Let $v \in T_pM$. There exists $\gamma \in \operatorname{Curve}_p (M)$ such that $v = \frac{\mathrm d \gamma}{\mathrm d t} (0)$. It follows that
$$
F (v) = \frac{\mathrm d (f \circ \gamma)}{\mathrm d t}(0).
$$
It suffices to prove that if $\gamma, \lambda \in \operatorname{Curve}_p (M)$ with $v = \frac{\mathrm d \gamma}{\mathrm d t} (0) = \frac{\mathrm d \lambda}{\mathrm d t} (0)$, then $\frac{\mathrm d (f \circ \gamma)}{\mathrm d t}(0) = \frac{\mathrm d (f \circ \lambda)}{\mathrm d t}(0)$. Fix a chart $\chi$ of $M$ around $p$ and $\chi^{\prime}$ of $N$ around $f(p)$. Then we have $\frac{\mathrm d (\chi \circ \gamma)}{\mathrm d t} (0) = \frac{\mathrm d (\chi \circ \lambda)}{\mathrm d t} (0)$. It suffices to show that $\frac{\mathrm d (\chi' \circ f \circ \gamma)}{\mathrm d t}(0) = \frac{\mathrm d (\chi' \circ f \circ \lambda)}{\mathrm d t}(0)$. Indeed,
$$
\begin{align}
\frac{\mathrm d (\chi' \circ f \circ \gamma)}{\mathrm d t}(0) &= \mathrm d (\chi' \circ f \circ \gamma)(0)[1] \\
&= \mathrm d (\chi' \circ f \circ \chi^{-1} \circ \chi \circ \gamma)(0)[1] \\
&= \mathrm d (\chi' \circ f \circ \chi^{-1}) (\chi (p)) \circ \mathrm d (\chi \circ \gamma)(0)[1].
\end{align}
$$
Similarly,
$$
\frac{\mathrm d (\chi' \circ f \circ \gamma)}{\mathrm d t}(0) = \mathrm d (\chi' \circ f \circ \chi^{-1}) (\chi (p)) \circ \mathrm d (\chi \circ \lambda)(0)[1].
$$
The proof is completed by
$$
\frac{\mathrm d (\chi \circ \gamma)}{\mathrm d t} (0) := \mathrm d (\chi \circ \gamma)(0)[1]
\quad \text{and} \quad
\frac{\mathrm d (\chi \circ \lambda)}{\mathrm d t} (0) := \mathrm d (\chi \circ \lambda)(0)[1].
$$
Best Answer
You do not need any calculation. You know that
$df_p : T_pM \to T_{f(p)}$ is a linear map satisfying $(1.4)$.

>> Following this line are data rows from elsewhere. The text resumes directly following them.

(** * Data-preparation steps of [allennlp/steps/examples.py]

    A shallow embedding of the four steps registered in
    [allennlp/steps/examples.py] -- [HuggingfaceDataset] ("hf_dataset"),
    [TextOnlyDataset] ("text_only"), [Tokenize] ("hf_tokenizer") and
    [PiqaInstances] ("piqa_instances") -- and the properties of their [run]
    methods.

    Conventions of the embedding:
    - Python exceptions are the [Raise] results of [outcome]; a [run] method is
      a computation of the monad [M], which threads the object store and the
      log of the root logger and keeps the effects that happened before an
      exception.
    - A Python [dict] with string keys is the list of its [items()], in
      insertion order (the keys of a dict are pairwise distinct).  A dict that
      is filled key by key, possibly with repeated keys, is a [gmap]
      ([string_to_field]) or is built with [dict_setitem] ([result]).
    - A Python [set] is a [gset]; the order in which a [for] loop visits it is
      not fixed by the language and is a parameter ([set_iter]).
    - The tokenizer library, the dataset library, [re] and the [Vocabulary]
      class are outside the file: they are the members of class [Externals]. *)

From Stdlib Require Import ZArith String Ascii DecimalString.
From stdpp Require Import base option list gmap strings sorting fin_maps fin_sets.

Local Open Scope Z_scope.

(** ** Exceptions *)

Inductive exn : Type :=
| AssertionError
| KeyError (key : string)
| IndexError
| AttributeError (attribute : string)
| RuntimeError
| LibraryError (message : string)
| BadReference.
(* [LibraryError] stands for whatever an external library raises (an unknown
   tokenizer or dataset name, an invalid regular expression, ...).
   [BadReference] is not a Python exception: a Python reference always
   designates a live object of the expected class, a location of the model's
   store may not, and the model stops there. *)

Inductive outcome (A : Type) : Type :=
| Ok (a : A)
| Raise (e : exn).
Arguments Ok {A} a.
Arguments Raise {A} e.

Global Instance outcome_ret : MRet outcome := λ A, Ok.
Global Instance outcome_bind : MBind outcome :=
  λ A B f m, match m with Ok a => f a | Raise e => Raise e end.
Global Instance outcome_fmap : FMap outcome :=
  λ A B f m, match m with Ok a => Ok (f a) | Raise e => Raise e end.

(** [for x in xs: ...] collecting the results, stopping at the first
    exception. *)
Fixpoint for_each {A B} (f : A → outcome B) (xs : list A) : outcome (list B) :=
  match xs with
  | [] => Ok []
  | x :: rest =>
      match f x with
      | Ok y => match for_each f rest with
                | Ok ys => Ok (y :: ys)
                | Raise e => Raise e
                end
      | Raise e => Raise e
      end
  end.

(** [xs[i]] for a non-negative index. *)
Definition list_getitem {A} (xs : list A) (i : nat) : outcome A :=
  match xs !! i with
  | Some x => Ok x
  | None => Raise IndexError
  end.

(** [d[k]] on a dict kept as a [gmap]. *)
Definition dict_getitem {V} (d : gmap string V) (k : string) : outcome V :=
  match d !! k with
  | Some v => Ok v
  | None => Raise (KeyError k)
  end.

(** [try: body / except KeyError: handler]. *)
Definition try_except_KeyError {A} (body handler : outcome A) : outcome A :=
  match body with
  | Raise (KeyError _) => handler
  | other => other
  end.

(** [d[k] = v] on a dict kept as the list of its items: an existing key keeps
    its place, a new key goes last. *)
Fixpoint dict_setitem {V} (d : list (string * V)) (k : string) (v : V)
  : list (string * V) :=
  match d with
  | [] => [(k, v)]
  | (k', v') :: rest =>
      if String.eqb k' k then (k', v) :: rest
      else (k', v') :: dict_setitem rest k v
  end.

(** [d[k]] on a dict kept as the list of its items. *)
Fixpoint items_getitem {V} (d : list (string * V)) (k : string) : outcome V :=
  match d with
  | [] => Raise (KeyError k)
  | (k', v) :: rest => if String.eqb k' k then Ok v else items_getitem rest k
  end.

(** ** Tensors and fields *)

Inductive Tensor : Type :=
| IntTensor (data : list Z)            (* 1-d, dtype=torch.int32 *)
| BoolTensor (data : list bool)        (* 1-d, dtype=torch.bool *)
| IntTensor2 (rows : list (Z * Z)).    (* n x 2, dtype=torch.int32 *)

Definition int32_ok (z : Z) : bool := (- 2 ^ 31 <=? z) && (z <? 2 ^ 31).

(** [torch.tensor(xs, dtype=torch.int32)]: a value that does not fit 32 bits
    is refused by torch. *)
Definition tensor_int32 (xs : list Z) : outcome Tensor :=
  if forallb int32_ok xs then Ok (IntTensor xs) else Raise RuntimeError.

(** [torch.tensor(xs, dtype=torch.bool)]. *)
Definition tensor_bool (xs : list Z) : outcome Tensor :=
  Ok (BoolTensor (map (λ z, negb (z =? 0)) xs)).

(** [torch.tensor(pairs, dtype=torch.int32)] on a list of (start, end). *)
Definition tensor_int32_pairs (xs : list (Z * Z)) : outcome Tensor :=
  if forallb (λ p, int32_ok (fst p) && int32_ok (snd p)) xs
  then Ok (IntTensor2 xs) else Raise RuntimeError.

(** Modelled from the spec: the tensor-backed text field, a class of
    [allennlp/data/fields] that is not in this file.  The fields are the
    arguments that [Tokenize.run] gives its constructor, in that order;
    [PiqaInstances.run] gives the first two, the others default to [None] and
    the padding token id to 0. *)
Record TransformerTextField : Type := mkTransformerTextField {
  input_ids : Tensor;
  token_type_ids : option Tensor;
  attention_mask : option Tensor;
  special_tokens_mask : option Tensor;
  offsets_mapping : option Tensor;
  padding_token_id : option Z
}.

(** Modelled from the spec: the list and index fields, classes of
    [allennlp/data/fields] that are not in this file.  [ListField(fields)]
    holds the list it is given, [IndexField(index, sequence_field)] an index
    into the list field it is given. *)
Record ListField : Type := mkListField { field_list : list TransformerTextField }.

Record IndexField : Type := mkIndexField {
  sequence_index : Z;
  sequence_field : ListField
}.

Inductive Field : Type :=
| FieldText (f : TransformerTextField)
| FieldList (f : ListField)
| FieldIndex (f : IndexField).

(** Modelled from the spec: an instance is a mapping from field name to field
    value; [Instance(fields)] holds the dict it is given.  The class is not
    in this file. *)
Record Instance : Type := mkInstance { fields : list (string * Field) }.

the function $\frac{d}{dt}(0) : \operatorname{Curve}_p (M) \to T_pM, \gamma \mapsto \frac{d\gamma}{dt}(0)$, is surjective.
$(1.4)$ means that you have a commutative diagram $\require{AMScd}$ \begin{CD} \operatorname{Curve}_p (M) @>{f_*}>> \operatorname{Curve}_{f(p)} (N) \\ @V{\frac{d}{dt}(0)}VV @VV{\frac{d}{dt}(0)}V \\ T_pM @>>{df_p}> T_{f(p)}N \end{CD} where $f_*(\gamma) = f \circ \gamma$. Now assume that $F : T_pM \to T_{f(p)}N$ is any function (you do not even need to assume that it is linear) which also fits into the above diagram (i.e. $F \circ \frac{d}{dt}(0) = \frac{d}{dt}(0) \circ f_*$). Then $$F \circ \frac{d}{dt}(0) = df_p \circ \frac{d}{dt}(0) .$$ The surjectivity of $\frac{d}{dt}(0)$ immediatele implies that $F = df_p$.
This is just a little set-theoretic lemma:
If $s : X \to Y$ is surjective and $g,h : Y \to Z$ are any two functions such that $g \circ s = h \circ s$, then $g = h$.
The proof is obvious: Let $y \in Y$. Choose $x \in X$ such that $s(x) = y$. Then $g(y) = (g \circ s) (x) = (h \circ s)(x) = h(y)$.